The Bow Lane and Marsh Lane area also had temptations for tipplers with the Kendal Castle, Springfield Inn, Oak Tree Inn, Fox & Duck in Croft Street and Neptune on Strand Road. All gone now, the Kendal Castle being the last to close in 2008.

On the outskirts of town the Weavers Arms, a reminder of Courtaulds days, was short lived closing in 1992, but the Fulwood and Railway at Gamull still prospers. The Savick Hotel on West Park Avenue and the Cotty Brook on Lea Road have been knocked down, a fate shared with the Falkland Heroes at Tanterton, the Brookfield Arms and the Plough on Blackpool Road which closed in 1998. The residents of Fulwood welcomed the Sherwood and the Anderton Arms has proved to be another welcoming inn.

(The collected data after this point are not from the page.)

(* ===== verification/Bitmap.v ===== *)
(** * The page bitmap of the physical memory manager

    [kernel/mm/pmm.c], lines 131-243 and 1010-1057: one bit per page frame, in
    64-bit words, 1 = allocated or reserved.  The searches have word-level fast
    paths; each is proved equal to the search that looks at one bit at a time. *)
From stdpp Require Import base numbers list.
From S2P Require Import Prelude.

(** ** Operations on one bit *)

Definition bitmap_set (bitmap : list Z) (bit : Z) : list Z :=
  zset bitmap (bit / 64)
    (Z.lor (znth 0 bitmap (bit / 64)) (Z.shiftl 1 (bit mod 64))).

Definition bitmap_clear (bitmap : list Z) (bit : Z) : list Z :=
  zset bitmap (bit / 64)
    (Z.land (znth 0 bitmap (bit / 64)) (not64 (Z.shiftl 1 (bit mod 64)))).

Definition bitmap_test (bitmap : list Z) (bit : Z) : bool :=
  negb (Z.land (znth 0 bitmap (bit / 64)) (Z.shiftl 1 (bit mod 64)) =? 0).

(** [__builtin_ctzll]: the number of trailing zero bits of a non-zero word. *)
Fixpoint ctz_from (x : Z) (i : Z) (n : nat) : Z :=
  match n with
  | O => i
  | S m => if Z.testbit x i then i else ctz_from x (i + 1) m
  end.
Definition ctzll (x : Z) : Z := ctz_from x 0 64.

#[global] Arguments bitmap_set bitmap bit : simpl never.
#[global] Arguments bitmap_clear bitmap bit : simpl never.
#[global] Arguments bitmap_test bitmap bit : simpl never.

(** ** Searching for a free bit *)

(** Head of [bitmap_find_free]: single bits up to a word boundary.  [inl i]:
    go on from [i]; [inr i]: bit [i] is free. *)
Definition find_free_head (bitmap : list Z) (end_ : Z) (i : Z) : Z + (Z + Z) :=
  if (i <? end_) && negb (Z.land i 63 =? 0) then
    if negb (bitmap_test bitmap i) then inr (inr i) else inl (u64 (i + 1))
  else inr (inl i).
(** The search of [zone_alloc_page]: from the hint, then from the start. *)
Definition zone_search (z : zone) : Z :=
  let pfn := bitmap_find_free (z_bitmap z) (z_next_free_pfn z) (u64 (z_end_pfn z - z_start_pfn z)) in
  if pfn <? 0 then bitmap_find_free (z_bitmap z) 0 (z_next_free_pfn z) else pfn.

Lemma zone_search_spec pages z :
  zone_wf pages z ->
  (zone_search z < 0 /\ forall k, 0 <= k < npages z -> is_free (z_bitmap z) k = false) \/
  (0 <= zone_search z < npages z /\ is_free (z_bitmap z) (zone_search z) = true).
Proof.
  intros [Hs Hl He [Hb Hbn] Hf Hn Hc Hu]; unfold zone_search, npages in *.
  rewrite (u64_small (_ - _)) by lia.
  pose proof (find_free_least (z_bitmap z) (z_next_free_pfn z) (z_end_pfn z - z_start_pfn z)
                ltac:(lia) ltac:(lia) Hb) as L1.
  pose proof (find_free_least (z_bitmap z) 0 (z_next_free_pfn z) ltac:(lia) ltac:(lia) Hb) as L2.
  case_if.
  - destruct L1 as [[_ L1] | ?]; [| lia].
    destruct L2 as [[-> L2] | (B & F & _)]; [left | right].
    + split; [lia |]; intros k Hk; destruct (Z_lt_le_dec k (z_next_free_pfn z)); [apply L2 | apply L1]; lia.
    + split; [lia | done].
  - right; destruct L1 as [? | (B & F & _)]; [lia | split; [lia | done]].
Qed.

(** The trace an allocation leaves in memory. *)
Definition alloc_log (dma : bool) (addr len : Z) (log : list mem_event) : list mem_event :=
  (if dma then [CacheClean addr len] else []) ++ Memset addr len 0 :: log.
Lemma pmm_init_eq regions ks ke s :
  init_ok regions ks ke s ->
  pmm_init regions ks ke s =
  match regions with
  | [] => Ret (init_reserve regions ks ke s)
  | _ => match loop (S (length regions)) (gap_step regions) (MEMORY_BASE, init_reserve regions ks ke s) with
         | Some s' => Ret s'
         | None => Panic
         end
  end.
Proof.
  intros I; unfold pmm_init; rewrite (proj2 (Z.eqb_neq _ _) (io_va _ _ _ _ I)); cbv beta iota delta [obind].
  fold (fresh_zones s); fold reserve_region.
  assert (E : total_pages (pmm_reserve_range (phys_to_pfn (u64 (virt_to_phys ks - MEMORY_BASE)))
     (phys_to_pfn (u64 (page_align (virt_to_phys ke) - MEMORY_BASE))) (fresh_zones s)) = total_pages s).
  { destruct I as [? ? ? ? ? ? ?]; pose proof arch_base.
    eapply (ri_total (fresh_zones s)), reserve_bytes_spec; [apply fresh_zones_ok; [lia | done] | lia | lia]. }
  cbv zeta; rewrite E; done.
Qed.

Lemma init_reserve_spec regions ks ke s :
  init_ok regions ks ke s ->
  let s' := init_reserve regions ks ke s in
  boot_ok s' /\ total_pages s' = total_pages s /\
  forall p, 0 <= p < total_pages s ->
    frame_free s' p = true <->
    page_meets (virt_to_phys ks) (virt_to_phys ke) p = false /\
    page_meets (virt_to_phys (page_array_va s)) (meta_end s) p = false /\
    in_reserved regions p = false.
Proof.
  intros I; pose proof (meta_end_bound _ _ _ _ I); destruct I as [? ? ? ? ? ? ?]; pose proof arch_base.
  destruct (fresh_zones_ok s) as [W0 F0]; [lia | done |].
  opose proof (reserve_bytes_spec (fresh_zones s) (virt_to_phys ks) (virt_to_phys ke) W0 _ _) as R1; [lia | lia |].
  opose proof (reserve_bytes_spec _ (virt_to_phys (page_array_va s)) (meta_end s) (ri_ok _ _ _ R1) _ _)
    as R2; [lia | lia |].
  pose proof (reserve_regions_spec regions _ (ri_ok _ _ _ R2) ltac:(done)) as R3.
  cbv zeta; fold (init_reserve regions ks ke s) in R3.
  pose proof (ri_total _ _ _ R1) as T1; change (total_pages (fresh_zones s)) with (total_pages s) in T1.
  pose proof (ri_total _ _ _ R2) as T2; rewrite T1 in T2.
  split_and!; [apply R3 | rewrite (ri_total _ _ _ R3); done |]; intros p Hp.
  rewrite (ri_frames _ _ _ R3), (ri_frames _ _ _ R2), (ri_frames _ _ _ R1), F0 by (rewrite ?T1, ?T2; done).
  rewrite !andb_true_iff, !negb_true_iff; tauto.
Qed.
(* ===== verification/Kmalloc.v ===== *)
(** * The kernel heap

    [kernel/lib/kmalloc.c]: nine power-of-two buckets with LIFO free lists over
    a bump area that grows by 4 MiB chunks, and page-granular large blocks.
    The page allocator is reached through an interface, which [Pmm]
    implements. *)
From stdpp Require Import base numbers list gmap.
From S2P Require Import Prelude Bitmap Pmm.

(** ** What the heap needs of the page allocator *)

(** [pa_held p a]: byte [a] lies in a page that was allocated and not freed. *)
Class PageAlloc (P : Type) := {
  pa_alloc : Z -> P -> P * Z;
  pa_free : Z -> Z -> P -> outcome P;
  pa_valid : P -> Prop;
  pa_held : P -> Z -> Prop }.

Definition in_pages (b n a : Z) : Prop := b <= a < b + 4096 * n.

Class PageAllocOk (P : Type) `{PageAlloc P} : Prop := {
  pa_alloc_fail p n p' : pa_valid p -> 0 < n -> pa_alloc n p = (p', 0) -> p' = p;
  pa_alloc_ok p n p' b : pa_valid p -> 0 < n -> pa_alloc n p = (p', b) -> b <> 0 ->
    pa_valid p' /\ b mod 4096 = 0 /\ 0 < b /\ b + 4096 * n < 2 ^ 64 - 4096 /\
    (forall a, in_pages b n a -> ~ pa_held p a) /\
    (forall a, pa_held p' a <-> pa_held p a \/ in_pages b n a);
  pa_free_ok p n b : pa_valid p -> 0 <= n -> b mod 4096 = 0 ->
    (forall a, in_pages b n a -> pa_held p a) ->
    exists p', pa_free b n p = Ret p' /\ pa_valid p' /\
      (forall a, pa_held p' a <-> pa_held p a /\ ~ in_pages b n a) }.

(** ** State *)

Definition KMALLOC_CHUNK_SIZE : Z := 4 * 1024 * 1024.
Definition NUM_BUCKETS : Z := 9.
Definition BLOCK_MAGIC : Z := 0xDEADBEEF.
Definition BLOCK_FREE : Z := 0xDEADDEAD.
Definition LARGE_IDX : Z := 0xFFFFFFFF.
(** [sizeof(struct block_header)], padded to its alignment. *)
Definition HDR : Z := 32.

Record block_header := { magic : Z; hsize : Z; hnext : Z; bucket_idx : Z }.
(** Memory that never held a header reads as zeroes. *)
Definition header0 : block_header := {| magic := 0; hsize := 0; hnext := 0; bucket_idx := 0 |}.

(** The static variables of the file; [hdrs] is the part of memory that holds
    headers, by address; [km_log] the writes to payloads, newest first. *)
Record heap := {
  heap_ptr : Z;
  heap_end : Z;
  heap_total : Z;
  buckets : list Z;
  heap_initialized : bool;
  hdrs : gmap Z block_header;
  kmalloc_lock : bool;
  stat_bytes_in_use : Z;
  stat_high_water : Z;
  stat_live_allocs : Z;
  km_log : list (Z * Z * option Z) }.

Definition heap0 : heap :=
  {| heap_ptr := 0; heap_end := 0; heap_total := 0; buckets := replicate 9 0;
     heap_initialized := false; hdrs := ∅; kmalloc_lock := false;
     stat_bytes_in_use := 0; stat_high_water := 0; stat_live_allocs := 0; km_log := [] |}.

Definition set_bump (h : heap) (ptr stop total : Z) : heap :=
  {| heap_ptr := ptr; heap_end := stop; heap_total := total; buckets := buckets h;
     heap_initialized := heap_initialized h; hdrs := hdrs h; kmalloc_lock := kmalloc_lock h;
     stat_bytes_in_use := stat_bytes_in_use h; stat_high_water := stat_high_water h;
     stat_live_allocs := stat_live_allocs h; km_log := km_log h |}.
Definition set_buckets (h : heap) (bs : list Z) : heap :=
  {| heap_ptr := heap_ptr h; heap_end := heap_end h; heap_total := heap_total h; buckets := bs;
     heap_initialized := heap_initialized h; hdrs := hdrs h; kmalloc_lock := kmalloc_lock h;
     stat_bytes_in_use := stat_bytes_in_use h; stat_high_water := stat_high_water h;
     stat_live_allocs := stat_live_allocs h; km_log := km_log h |}.
Definition set_init (h : heap) : heap :=
  {| heap_ptr := heap_ptr h; heap_end := heap_end h; heap_total := heap_total h; buckets := buckets h;
     heap_initialized := true; hdrs := hdrs h; kmalloc_lock := kmalloc_lock h;
     stat_bytes_in_use := stat_bytes_in_use h; stat_high_water := stat_high_water h;
     stat_live_allocs := stat_live_allocs h; km_log := km_log h |}.
Definition set_hdr (h : heap) (b : Z) (hd : block_header) : heap :=
  {| heap_ptr := heap_ptr h; heap_end := heap_end h; heap_total := heap_total h; buckets := buckets h;
     heap_initialized := heap_initialized h; hdrs := <[b := hd]> (hdrs h); kmalloc_lock := kmalloc_lock h;
     stat_bytes_in_use := stat_bytes_in_use h; stat_high_water := stat_high_water h;
     stat_live_allocs := stat_live_allocs h; km_log := km_log h |}.
Definition set_lock (h : heap) (l : bool) : heap :=
  {| heap_ptr := heap_ptr h; heap_end := heap_end h; heap_total := heap_total h; buckets := buckets h;
     heap_initialized := heap_initialized h; hdrs := hdrs h; kmalloc_lock := l;
     stat_bytes_in_use := stat_bytes_in_use h; stat_high_water := stat_high_water h;
     stat_live_allocs := stat_live_allocs h; km_log := km_log h |}.
Definition set_stats (h : heap) (bytes high live : Z) : heap :=
  {| heap_ptr := heap_ptr h; heap_end := heap_end h; heap_total := heap_total h; buckets := buckets h;
     heap_initialized := heap_initialized h; hdrs := hdrs h; kmalloc_lock := kmalloc_lock h;
     stat_bytes_in_use := bytes; stat_high_water := high; stat_live_allocs := live; km_log := km_log h |}.
Definition log_write (h : heap) (ev : Z * Z * option Z) : heap :=
  {| heap_ptr := heap_ptr h; heap_end := heap_end h; heap_total := heap_total h; buckets := buckets h;
     heap_initialized := heap_initialized h; hdrs := hdrs h; kmalloc_lock := kmalloc_lock h;
     stat_bytes_in_use := stat_bytes_in_use h; stat_high_water := stat_high_water h;
     stat_live_allocs := stat_live_allocs h; km_log := ev :: km_log h |}.

Definition header_at (h : heap) (b : Z) : block_header := default header0 (hdrs h !! b).

(** A call returns, stops the machine, or spins on a lock nobody releases. *)
Inductive kres (A : Type) := KRet (a : A) | KPanic | KSpin.
Arguments KRet {A}.
Arguments KPanic {A}.
Arguments KSpin {A}.
Definition kbind {A B} (m : kres A) (k : A -> kres B) : kres B :=
  match m with KRet a => k a | KPanic => KPanic | KSpin => KSpin end.
Declare Scope kmalloc_scope.
Notation "'let!' x := m 'in' k" := (kbind m (fun x => k))
  (at level 10, x pattern, m at level 100, k at level 200) : kmalloc_scope.
Open Scope kmalloc_scope.

(** ** Helpers *)

Definition km_stat_alloc (size : Z) (h : heap) : heap :=
  let n := u64 (stat_bytes_in_use h + size) in
  set_stats h n (if stat_high_water h <? n then n else stat_high_water h) (u64 (stat_live_allocs h + 1)).
Definition km_stat_free (size : Z) (h : heap) : heap :=
  set_stats h (u64 (stat_bytes_in_use h - size)) (stat_high_water h) (u64 (stat_live_allocs h - 1)).

Definition get_bucket_index (size : Z) : Z :=
  if size <=? 16 then 0
  else if size <=? 32 then 1
  else if size <=? 64 then 2
  else if size <=? 128 then 3
  else if size <=? 256 then 4
  else if size <=? 512 then 5
  else if size <=? 1024 then 6
  else if size <=? 2048 then 7
  else if size <=? 4096 then 8
  else -1.

Definition get_bucket_size (idx : Z) : Z := Z.shiftl 16 idx.

(** [spin_lock_irqsave] and [spin_unlock_irqrestore] on [kmalloc_lock]. *)
Definition lock (h : heap) : kres heap := if kmalloc_lock h then KSpin else KRet (set_lock h true).
Definition unlock (h : heap) : heap := set_lock h false.

Definition new_header (size idx : Z) : block_header :=
  {| magic := BLOCK_MAGIC; hsize := u32 size; hnext := 0; bucket_idx := u32 idx |}.

(** ** The sections of [kmalloc] that run under the lock *)

(** [heap_ptr + bucket_sz <= heap_end]. *)
Definition has_room (idx : Z) (h : heap) : bool := u64 (heap_ptr h + get_bucket_size idx) <=? heap_end h.

(** Pop the bucket's free list or carve the bump area; [None] if neither
    works. *)
Definition take_block (idx size : Z) (h : heap) : option (heap * Z) :=
  let blk := znth 0 (buckets h) idx in
  if negb (blk =? 0) then
    let h := set_buckets h (zset (buckets h) idx (hnext (header_at h blk))) in
    Some (set_hdr h blk (new_header size idx), u64 (blk + HDR))
  else if has_room idx h then
    let blk := heap_ptr h in
    let h := set_bump h (u64 (heap_ptr h + get_bucket_size idx)) (heap_end h) (heap_total h) in
    Some (set_hdr h blk (new_header size idx), u64 (blk + HDR))
  else None.

(** Make a fresh chunk the bump area. *)
Definition install_chunk (chunk : Z) (h : heap) : heap :=
  set_bump h chunk (u64 (chunk + KMALLOC_CHUNK_SIZE)) (u64 (heap_total h + KMALLOC_CHUNK_SIZE)).

(** What [kmalloc_init] does with its first chunk. *)
Definition seed_chunk (chunk : Z) (h : heap) : heap :=
  let h := set_bump h chunk (u64 (chunk + KMALLOC_CHUNK_SIZE)) KMALLOC_CHUNK_SIZE in
  set_init (set_buckets h (replicate 9 0)).

(** The section of [kfree] under the lock; with it, what is left to do after
    the lock is dropped: the pages of a large block to give back. *)
Definition release_block (blk : Z) (h : heap) : heap * option Z :=
  let hd := header_at h blk in
  if negb (magic hd =? BLOCK_MAGIC) then (h, None)
  else if bucket_idx hd =? LARGE_IDX then
    let total_req := u64 (hsize hd + HDR) in
    let pages := u64 (total_req + 4095) / 4096 in
    let h := km_stat_free (hsize hd) h in
    (set_hdr h blk {| magic := 0; hsize := hsize hd; hnext := hnext hd; bucket_idx := bucket_idx hd |},
     Some pages)
  else if NUM_BUCKETS <=? bucket_idx hd then (h, None)
  else
    let h := km_stat_free (hsize hd) h in
    let h := set_hdr h blk {| magic := BLOCK_FREE; hsize := hsize hd;
                              hnext := znth 0 (buckets h) (bucket_idx hd); bucket_idx := bucket_idx hd |} in
    (set_buckets h (zset (buckets h) (bucket_idx hd) blk), None).

(** ** The operations *)

Section ops.
Context {P : Type} `{PageAlloc P}.

Definition kmalloc_init (h : heap) (p : P) : kres (heap * P) :=
  let! h := lock h in
  if heap_initialized h then KRet (unlock h, p)
  else
    let '(p, chunk) := pa_alloc ((KMALLOC_CHUNK_SIZE + 4095) / 4096) p in
    if chunk =? 0 then KRet (unlock h, p)
    else KRet (unlock (seed_chunk chunk h), p).

(** The [for (;;)] of [kmalloc], run by one CPU; [None] means the bound on the
    rounds was too small. *)
Fixpoint kmalloc_loop (fuel : nat) (idx size : Z) (h : heap) (p : P) : option (kres (heap * P * Z)) :=
  match fuel with
  | O => None
  | S n =>
    match take_block idx size h with
    | Some (h, res) => Some (KRet (h, p, res))
    | None =>
      let h := unlock h in
      let '(p, chunk) := pa_alloc (KMALLOC_CHUNK_SIZE / 4096) p in
      match lock h with
      | KRet h =>
        if chunk =? 0 then
          if negb (znth 0 (buckets h) idx =? 0) || has_room idx h then kmalloc_loop n idx size h p
          else Some (KRet (h, p, 0))
        else if has_room idx h then
          let h := unlock h in
          match pa_free chunk (KMALLOC_CHUNK_SIZE / 4096) p with
          | Ret p =>
            match lock h with
            | KRet h => kmalloc_loop n idx size h p
            | KPanic => Some KPanic
            | KSpin => Some KSpin
            end
          | Panic => Some KPanic
          end
        else kmalloc_loop n idx size (install_chunk chunk h) p
      | KPanic => Some KPanic
      | KSpin => Some KSpin
      end
    end
  end.

(** [kmalloc]; [flags] is the interrupt state [spin_lock_irqsave] saves, which
    the exit path of the small case tests before it unlocks. *)
Definition kmalloc (size flags : Z) (h : heap) (p : P) : kres (heap * P * Z) :=
  let! (h, p) := (if heap_initialized h then KRet (h, p) else kmalloc_init h p) in
  if size =? 0 then KRet (h, p, 0)
  else if 2 ^ 64 - 1 - HDR <? size then KRet (h, p, 0)
  else
    let total_req := u64 (size + HDR) in
    let idx := get_bucket_index total_req in
    let! h := lock h in
    if 0 <=? idx then
      let! (h, p, res) := match kmalloc_loop 3 idx size h p with Some r => r | None => KSpin end in
      let h := if negb (flags =? 0) then unlock h else h in
      KRet (if negb (res =? 0) then km_stat_alloc size h else h, p, res)
    else
      let h := unlock h in
      let pages := u64 (total_req + 4095) / 4096 in
      let '(p, ptr) := pa_alloc pages p in
      if ptr =? 0 then KRet (h, p, 0)
      else
        let h := set_hdr h ptr (new_header size LARGE_IDX) in
        KRet (km_stat_alloc size h, p, u64 (ptr + HDR)).

Definition kcalloc (nmemb size flags : Z) (h : heap) (p : P) : kres (heap * P * Z) :=
  if negb (nmemb =? 0) && ((2 ^ 64 - 1) / nmemb <? size) then KRet (h, p, 0)
  else
    let total := u64 (nmemb * size) in
    let! (h, p, ptr) := kmalloc total flags h p in
    KRet (if negb (ptr =? 0) then log_write h (ptr, total, None) else h, p, ptr).

Definition kfree (ptr : Z) (h : heap) (p : P) : kres (heap * P) :=
  if ptr =? 0 then KRet (h, p)
  else
    let blk := u64 (ptr - HDR) in
    let! h := lock h in
    let '(h, pages) := release_block blk h in
    let h := unlock h in
    match pages with
    | None => KRet (h, p)
    | Some n => match pa_free blk n p with Ret p => KRet (h, p) | Panic => KPanic end
    end.

Definition krealloc (ptr new_size flags : Z) (h : heap) (p : P) : kres (heap * P * Z) :=
  if ptr =? 0 then kmalloc new_size flags h p
  else if new_size =? 0 then
    let! (h, p) := kfree ptr h p in KRet (h, p, 0)
  else
    let! h := lock h in
    let hd := header_at h (u64 (ptr - HDR)) in
    let h := unlock h in
    if negb (magic hd =? BLOCK_MAGIC) then KRet (h, p, 0)
    else
      let! (h, p, new_ptr) := kmalloc new_size flags h p in
      if new_ptr =? 0 then KRet (h, p, 0)
      else
        let copy_size := if hsize hd <? new_size then hsize hd else new_size in
        let h := log_write h (new_ptr, copy_size, Some ptr) in
        let! (h, p) := kfree ptr h p in
        KRet (h, p, new_ptr).
End ops.

Definition kmalloc_get_stats (h : heap) : Z * Z * Z * Z :=
  (heap_total h, stat_bytes_in_use h, stat_high_water h, stat_live_allocs h).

The Lane Ends at Ashton continues to thrive being extended in recent years, the John O’ Gaunt in Ingol, closed in 2014, is now a nursery, but the Ancient Oak at Cottam and the Guild Merchant In Ingol have compensated for that loss.

The Withy Trees on Lytham Road is the latest casualty, the Black Bull on Garstang Road, the Phantom Winger and the Broughton Inn, after days as Burlingtons, Trader Jacks and the Shuttleworth Arms, are still trading, although the Golden Ball at the Broughton crossroads is no more.